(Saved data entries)
※

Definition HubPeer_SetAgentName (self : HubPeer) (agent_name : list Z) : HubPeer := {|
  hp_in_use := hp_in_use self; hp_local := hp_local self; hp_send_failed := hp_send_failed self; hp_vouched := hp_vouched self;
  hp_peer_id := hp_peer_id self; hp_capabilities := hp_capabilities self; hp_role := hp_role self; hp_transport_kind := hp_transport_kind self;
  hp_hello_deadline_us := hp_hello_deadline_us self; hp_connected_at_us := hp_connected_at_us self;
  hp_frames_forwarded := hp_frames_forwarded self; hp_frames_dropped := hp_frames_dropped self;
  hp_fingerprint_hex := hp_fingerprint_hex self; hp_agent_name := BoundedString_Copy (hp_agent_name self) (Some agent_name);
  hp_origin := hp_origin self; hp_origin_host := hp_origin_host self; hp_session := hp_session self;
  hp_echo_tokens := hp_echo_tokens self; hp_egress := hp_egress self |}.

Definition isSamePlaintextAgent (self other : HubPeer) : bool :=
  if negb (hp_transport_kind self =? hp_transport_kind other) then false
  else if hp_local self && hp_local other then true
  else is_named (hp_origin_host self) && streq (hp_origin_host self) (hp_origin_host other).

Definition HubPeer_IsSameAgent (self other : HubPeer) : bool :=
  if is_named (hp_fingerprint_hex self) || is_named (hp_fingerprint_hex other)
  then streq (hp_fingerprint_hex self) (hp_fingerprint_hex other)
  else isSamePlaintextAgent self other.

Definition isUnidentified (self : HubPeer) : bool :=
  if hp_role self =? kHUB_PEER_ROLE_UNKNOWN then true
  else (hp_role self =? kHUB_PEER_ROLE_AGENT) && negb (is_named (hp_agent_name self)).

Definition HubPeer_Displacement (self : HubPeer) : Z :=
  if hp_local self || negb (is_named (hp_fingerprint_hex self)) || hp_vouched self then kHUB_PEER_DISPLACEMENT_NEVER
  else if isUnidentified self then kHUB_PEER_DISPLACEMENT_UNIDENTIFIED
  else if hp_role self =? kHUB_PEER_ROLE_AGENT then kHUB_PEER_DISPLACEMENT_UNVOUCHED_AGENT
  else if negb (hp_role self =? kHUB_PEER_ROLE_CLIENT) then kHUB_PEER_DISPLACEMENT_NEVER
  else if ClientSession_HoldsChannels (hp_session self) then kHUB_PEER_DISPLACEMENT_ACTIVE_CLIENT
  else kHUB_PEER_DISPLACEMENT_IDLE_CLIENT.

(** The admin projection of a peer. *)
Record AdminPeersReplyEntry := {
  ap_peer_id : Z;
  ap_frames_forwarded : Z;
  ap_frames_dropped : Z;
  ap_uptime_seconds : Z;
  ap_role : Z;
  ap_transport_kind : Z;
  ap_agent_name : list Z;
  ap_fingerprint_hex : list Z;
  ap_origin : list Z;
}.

※

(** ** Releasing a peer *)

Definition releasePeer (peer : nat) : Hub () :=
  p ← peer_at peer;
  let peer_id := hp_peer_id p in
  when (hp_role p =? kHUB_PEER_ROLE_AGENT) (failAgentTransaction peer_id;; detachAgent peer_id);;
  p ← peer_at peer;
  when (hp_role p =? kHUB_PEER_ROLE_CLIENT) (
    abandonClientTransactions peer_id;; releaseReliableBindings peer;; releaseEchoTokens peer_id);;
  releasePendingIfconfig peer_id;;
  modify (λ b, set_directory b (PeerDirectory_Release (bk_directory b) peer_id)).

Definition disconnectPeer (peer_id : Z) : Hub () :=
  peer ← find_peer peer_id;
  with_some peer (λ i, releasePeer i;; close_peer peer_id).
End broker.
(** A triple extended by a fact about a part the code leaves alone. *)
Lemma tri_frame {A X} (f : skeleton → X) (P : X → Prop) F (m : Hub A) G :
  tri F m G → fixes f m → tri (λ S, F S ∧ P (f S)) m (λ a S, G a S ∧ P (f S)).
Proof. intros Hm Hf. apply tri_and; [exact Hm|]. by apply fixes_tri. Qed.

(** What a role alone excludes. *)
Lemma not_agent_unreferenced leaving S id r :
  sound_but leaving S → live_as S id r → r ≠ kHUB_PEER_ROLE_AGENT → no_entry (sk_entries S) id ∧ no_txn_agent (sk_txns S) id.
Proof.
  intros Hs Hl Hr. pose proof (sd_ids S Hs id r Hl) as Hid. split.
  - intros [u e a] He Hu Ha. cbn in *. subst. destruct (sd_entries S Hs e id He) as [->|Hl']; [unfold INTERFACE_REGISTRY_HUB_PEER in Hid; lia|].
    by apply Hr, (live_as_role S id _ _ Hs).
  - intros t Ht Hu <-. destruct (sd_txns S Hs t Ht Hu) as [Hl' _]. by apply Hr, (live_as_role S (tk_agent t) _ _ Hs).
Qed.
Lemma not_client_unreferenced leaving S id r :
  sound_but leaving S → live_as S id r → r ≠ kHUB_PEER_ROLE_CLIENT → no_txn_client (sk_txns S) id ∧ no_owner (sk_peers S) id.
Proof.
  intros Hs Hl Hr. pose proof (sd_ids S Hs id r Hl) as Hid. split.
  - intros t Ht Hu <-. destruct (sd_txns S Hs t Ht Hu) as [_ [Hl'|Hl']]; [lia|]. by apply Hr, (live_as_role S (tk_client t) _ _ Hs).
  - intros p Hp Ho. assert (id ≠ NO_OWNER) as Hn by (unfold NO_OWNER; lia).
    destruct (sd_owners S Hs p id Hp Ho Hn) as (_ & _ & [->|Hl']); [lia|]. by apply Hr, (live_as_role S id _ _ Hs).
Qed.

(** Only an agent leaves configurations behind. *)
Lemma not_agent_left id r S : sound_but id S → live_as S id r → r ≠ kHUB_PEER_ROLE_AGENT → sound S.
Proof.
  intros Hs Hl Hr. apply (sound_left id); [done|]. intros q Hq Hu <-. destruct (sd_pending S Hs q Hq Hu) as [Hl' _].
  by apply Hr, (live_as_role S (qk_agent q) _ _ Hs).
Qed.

※

Where does "negb" appear in the records above? Copy every line that has it.

  if negb (hp_transport_kind self =? hp_transport_kind other) then false
  else (hp_role self =? kHUB_PEER_ROLE_AGENT) && negb (is_named (hp_agent_name self)).
  if hp_local self || negb (is_named (hp_fingerprint_hex self)) || hp_vouched self then kHUB_PEER_DISPLACEMENT_NEVER
  else if negb (hp_role self =? kHUB_PEER_ROLE_CLIENT) then kHUB_PEER_DISPLACEMENT_NEVER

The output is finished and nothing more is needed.